(Data extracted from a collection)

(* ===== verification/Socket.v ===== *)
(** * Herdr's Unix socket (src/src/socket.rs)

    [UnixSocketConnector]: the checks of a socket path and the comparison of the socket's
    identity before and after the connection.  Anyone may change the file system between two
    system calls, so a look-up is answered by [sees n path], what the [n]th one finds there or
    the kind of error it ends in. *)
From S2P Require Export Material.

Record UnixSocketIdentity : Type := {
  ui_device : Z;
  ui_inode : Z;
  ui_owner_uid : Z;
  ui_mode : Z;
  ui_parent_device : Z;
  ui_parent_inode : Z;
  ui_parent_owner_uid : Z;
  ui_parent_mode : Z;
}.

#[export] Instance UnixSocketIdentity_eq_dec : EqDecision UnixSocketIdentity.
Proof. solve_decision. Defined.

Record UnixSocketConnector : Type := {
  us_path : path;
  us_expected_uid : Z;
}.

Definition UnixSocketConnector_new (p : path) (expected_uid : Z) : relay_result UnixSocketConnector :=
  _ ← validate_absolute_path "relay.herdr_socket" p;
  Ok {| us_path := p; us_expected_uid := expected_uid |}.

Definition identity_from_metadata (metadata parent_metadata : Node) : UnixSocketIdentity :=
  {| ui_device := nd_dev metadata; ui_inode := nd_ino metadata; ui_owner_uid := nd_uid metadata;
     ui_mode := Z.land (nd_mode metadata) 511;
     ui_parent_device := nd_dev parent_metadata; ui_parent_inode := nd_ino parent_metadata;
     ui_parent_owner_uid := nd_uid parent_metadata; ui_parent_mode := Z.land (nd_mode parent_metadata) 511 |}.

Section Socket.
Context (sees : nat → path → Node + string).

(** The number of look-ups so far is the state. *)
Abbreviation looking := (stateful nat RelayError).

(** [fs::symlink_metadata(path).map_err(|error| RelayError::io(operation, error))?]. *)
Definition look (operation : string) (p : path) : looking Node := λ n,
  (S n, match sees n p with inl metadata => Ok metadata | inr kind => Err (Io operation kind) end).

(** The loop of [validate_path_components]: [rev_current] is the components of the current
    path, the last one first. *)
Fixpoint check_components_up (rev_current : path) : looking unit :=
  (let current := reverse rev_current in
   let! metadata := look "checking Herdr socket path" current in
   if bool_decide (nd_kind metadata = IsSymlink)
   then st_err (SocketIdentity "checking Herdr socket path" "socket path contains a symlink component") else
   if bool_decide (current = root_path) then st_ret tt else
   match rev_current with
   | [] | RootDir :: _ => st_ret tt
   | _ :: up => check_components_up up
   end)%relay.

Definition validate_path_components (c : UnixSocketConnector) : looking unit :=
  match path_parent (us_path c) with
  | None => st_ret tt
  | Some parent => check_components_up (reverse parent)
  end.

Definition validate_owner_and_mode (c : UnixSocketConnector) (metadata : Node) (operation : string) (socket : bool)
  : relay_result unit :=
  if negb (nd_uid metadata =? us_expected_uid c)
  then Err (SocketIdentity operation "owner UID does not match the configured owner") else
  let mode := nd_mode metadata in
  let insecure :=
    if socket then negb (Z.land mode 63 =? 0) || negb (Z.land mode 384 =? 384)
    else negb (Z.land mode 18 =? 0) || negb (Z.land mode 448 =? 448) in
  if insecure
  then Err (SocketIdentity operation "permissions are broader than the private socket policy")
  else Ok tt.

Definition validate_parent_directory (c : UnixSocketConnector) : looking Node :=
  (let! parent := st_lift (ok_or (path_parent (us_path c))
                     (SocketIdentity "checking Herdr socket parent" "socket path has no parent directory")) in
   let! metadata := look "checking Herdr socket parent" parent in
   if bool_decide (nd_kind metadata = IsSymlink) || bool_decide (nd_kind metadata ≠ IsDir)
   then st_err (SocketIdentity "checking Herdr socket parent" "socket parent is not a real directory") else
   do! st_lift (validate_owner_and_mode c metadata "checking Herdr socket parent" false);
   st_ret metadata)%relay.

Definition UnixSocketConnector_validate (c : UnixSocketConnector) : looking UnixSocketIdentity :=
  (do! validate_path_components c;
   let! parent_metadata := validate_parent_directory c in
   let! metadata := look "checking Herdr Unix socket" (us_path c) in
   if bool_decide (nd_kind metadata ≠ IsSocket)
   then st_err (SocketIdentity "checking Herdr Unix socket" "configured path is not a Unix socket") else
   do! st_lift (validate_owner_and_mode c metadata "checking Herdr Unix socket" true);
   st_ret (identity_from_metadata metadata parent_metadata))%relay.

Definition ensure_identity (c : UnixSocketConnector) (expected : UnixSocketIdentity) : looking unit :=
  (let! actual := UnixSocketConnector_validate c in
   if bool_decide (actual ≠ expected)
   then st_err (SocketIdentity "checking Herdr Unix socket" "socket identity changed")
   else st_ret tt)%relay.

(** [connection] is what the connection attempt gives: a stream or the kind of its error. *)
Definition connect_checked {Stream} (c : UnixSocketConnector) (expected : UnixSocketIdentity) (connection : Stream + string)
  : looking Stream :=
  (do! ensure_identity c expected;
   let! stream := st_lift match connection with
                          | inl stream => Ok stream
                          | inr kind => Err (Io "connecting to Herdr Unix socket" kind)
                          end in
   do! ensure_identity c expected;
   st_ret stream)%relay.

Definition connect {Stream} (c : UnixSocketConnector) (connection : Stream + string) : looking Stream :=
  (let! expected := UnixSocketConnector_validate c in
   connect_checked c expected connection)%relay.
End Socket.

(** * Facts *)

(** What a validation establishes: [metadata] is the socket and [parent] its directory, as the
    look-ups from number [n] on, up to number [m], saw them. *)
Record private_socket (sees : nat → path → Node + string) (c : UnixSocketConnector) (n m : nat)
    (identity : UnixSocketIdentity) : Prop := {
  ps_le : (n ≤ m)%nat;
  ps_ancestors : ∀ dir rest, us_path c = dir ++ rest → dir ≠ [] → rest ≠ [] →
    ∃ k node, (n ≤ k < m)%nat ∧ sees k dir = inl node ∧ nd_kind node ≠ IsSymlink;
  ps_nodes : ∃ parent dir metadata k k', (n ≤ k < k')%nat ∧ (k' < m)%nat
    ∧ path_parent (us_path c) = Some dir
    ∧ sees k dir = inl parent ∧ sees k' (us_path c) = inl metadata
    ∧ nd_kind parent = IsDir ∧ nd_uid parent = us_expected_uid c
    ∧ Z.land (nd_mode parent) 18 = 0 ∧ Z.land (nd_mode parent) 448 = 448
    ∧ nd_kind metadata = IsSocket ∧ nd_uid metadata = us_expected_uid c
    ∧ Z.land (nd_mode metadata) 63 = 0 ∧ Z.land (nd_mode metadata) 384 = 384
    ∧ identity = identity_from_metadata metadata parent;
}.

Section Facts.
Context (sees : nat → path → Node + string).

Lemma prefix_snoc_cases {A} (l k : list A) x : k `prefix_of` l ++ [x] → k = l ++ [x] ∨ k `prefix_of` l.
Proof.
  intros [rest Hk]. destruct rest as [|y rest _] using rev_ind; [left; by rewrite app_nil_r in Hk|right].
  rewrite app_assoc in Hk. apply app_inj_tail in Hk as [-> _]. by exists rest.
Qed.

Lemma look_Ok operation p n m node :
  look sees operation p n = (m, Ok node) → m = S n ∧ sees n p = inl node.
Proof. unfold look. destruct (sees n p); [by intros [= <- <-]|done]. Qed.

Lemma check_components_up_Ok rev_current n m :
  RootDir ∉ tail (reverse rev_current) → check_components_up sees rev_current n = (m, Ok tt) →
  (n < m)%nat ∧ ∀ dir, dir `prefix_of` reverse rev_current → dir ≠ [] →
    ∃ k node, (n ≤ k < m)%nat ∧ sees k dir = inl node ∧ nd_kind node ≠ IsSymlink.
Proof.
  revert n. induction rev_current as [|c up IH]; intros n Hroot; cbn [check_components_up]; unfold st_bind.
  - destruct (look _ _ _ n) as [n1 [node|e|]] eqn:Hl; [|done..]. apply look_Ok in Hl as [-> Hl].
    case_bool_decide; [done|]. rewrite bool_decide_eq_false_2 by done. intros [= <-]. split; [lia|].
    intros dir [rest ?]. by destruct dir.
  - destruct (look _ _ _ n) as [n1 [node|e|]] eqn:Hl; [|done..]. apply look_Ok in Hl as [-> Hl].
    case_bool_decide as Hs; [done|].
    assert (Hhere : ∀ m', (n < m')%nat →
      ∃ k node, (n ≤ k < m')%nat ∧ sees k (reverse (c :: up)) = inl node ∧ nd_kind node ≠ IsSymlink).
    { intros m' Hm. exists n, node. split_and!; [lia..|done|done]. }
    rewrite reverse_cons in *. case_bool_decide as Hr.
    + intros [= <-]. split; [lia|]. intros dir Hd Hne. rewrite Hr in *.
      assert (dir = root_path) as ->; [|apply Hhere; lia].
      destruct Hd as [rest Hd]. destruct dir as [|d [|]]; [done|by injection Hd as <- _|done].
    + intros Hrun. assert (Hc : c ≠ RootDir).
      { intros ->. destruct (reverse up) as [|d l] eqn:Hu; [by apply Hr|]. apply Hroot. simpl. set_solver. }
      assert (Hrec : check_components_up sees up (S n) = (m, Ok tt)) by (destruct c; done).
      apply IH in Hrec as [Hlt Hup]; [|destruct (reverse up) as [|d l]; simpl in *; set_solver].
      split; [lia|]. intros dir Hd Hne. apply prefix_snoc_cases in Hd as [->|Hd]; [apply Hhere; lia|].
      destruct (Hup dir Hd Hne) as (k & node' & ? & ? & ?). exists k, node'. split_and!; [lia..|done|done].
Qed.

• **What is being asked**
I'd like the lines above from the one with "Section Facts." up to and including the one with "assert (Hrec : check_components_up" copied exactly, with no other lines.

• **The answer**
Section Facts.
Context (sees : nat → path → Node + string).

Lemma prefix_snoc_cases {A} (l k : list A) x : k `prefix_of` l ++ [x] → k = l ++ [x] ∨ k `prefix_of` l.
Proof.
  intros [rest Hk]. destruct rest as [|y rest _] using rev_ind; [left; by rewrite app_nil_r in Hk|right].
  rewrite app_assoc in Hk. apply app_inj_tail in Hk as [-> _]. by exists rest.
Qed.

Lemma look_Ok operation p n m node :
  look sees operation p n = (m, Ok node) → m = S n ∧ sees n p = inl node.
Proof. unfold look. destruct (sees n p); [by intros [= <- <-]|done]. Qed.

Lemma check_components_up_Ok rev_current n m :
  RootDir ∉ tail (reverse rev_current) → check_components_up sees rev_current n = (m, Ok tt) →
  (n < m)%nat ∧ ∀ dir, dir `prefix_of` reverse rev_current → dir ≠ [] →
    ∃ k node, (n ≤ k < m)%nat ∧ sees k dir = inl node ∧ nd_kind node ≠ IsSymlink.
Proof.
  revert n. induction rev_current as [|c up IH]; intros n Hroot; cbn [check_components_up]; unfold st_bind.
  - destruct (look _ _ _ n) as [n1 [node|e|]] eqn:Hl; [|done..]. apply look_Ok in Hl as [-> Hl].
    case_bool_decide; [done|]. rewrite bool_decide_eq_false_2 by done. intros [= <-]. split; [lia|].
    intros dir [rest ?]. by destruct dir.
  - destruct (look _ _ _ n) as [n1 [node|e|]] eqn:Hl; [|done..]. apply look_Ok in Hl as [-> Hl].
    case_bool_decide as Hs; [done|].
    assert (Hhere : ∀ m', (n < m')%nat →
      ∃ k node, (n ≤ k < m')%nat ∧ sees k (reverse (c :: up)) = inl node ∧ nd_kind node ≠ IsSymlink).
    { intros m' Hm. exists n, node. split_and!; [lia..|done|done]. }
    rewrite reverse_cons in *. case_bool_decide as Hr.
    + intros [= <-]. split; [lia|]. intros dir Hd Hne. rewrite Hr in *.
      assert (dir = root_path) as ->; [|apply Hhere; lia].
      destruct Hd as [rest Hd]. destruct dir as [|d [|]]; [done|by injection Hd as <- _|done].
    + intros Hrun. assert (Hc : c ≠ RootDir).
      { intros ->. destruct (reverse up) as [|d l] eqn:Hu; [by apply Hr|]. apply Hroot. simpl. set_solver. }
      assert (Hrec : check_components_up sees up (S n) = (m, Ok tt)) by (destruct c; done).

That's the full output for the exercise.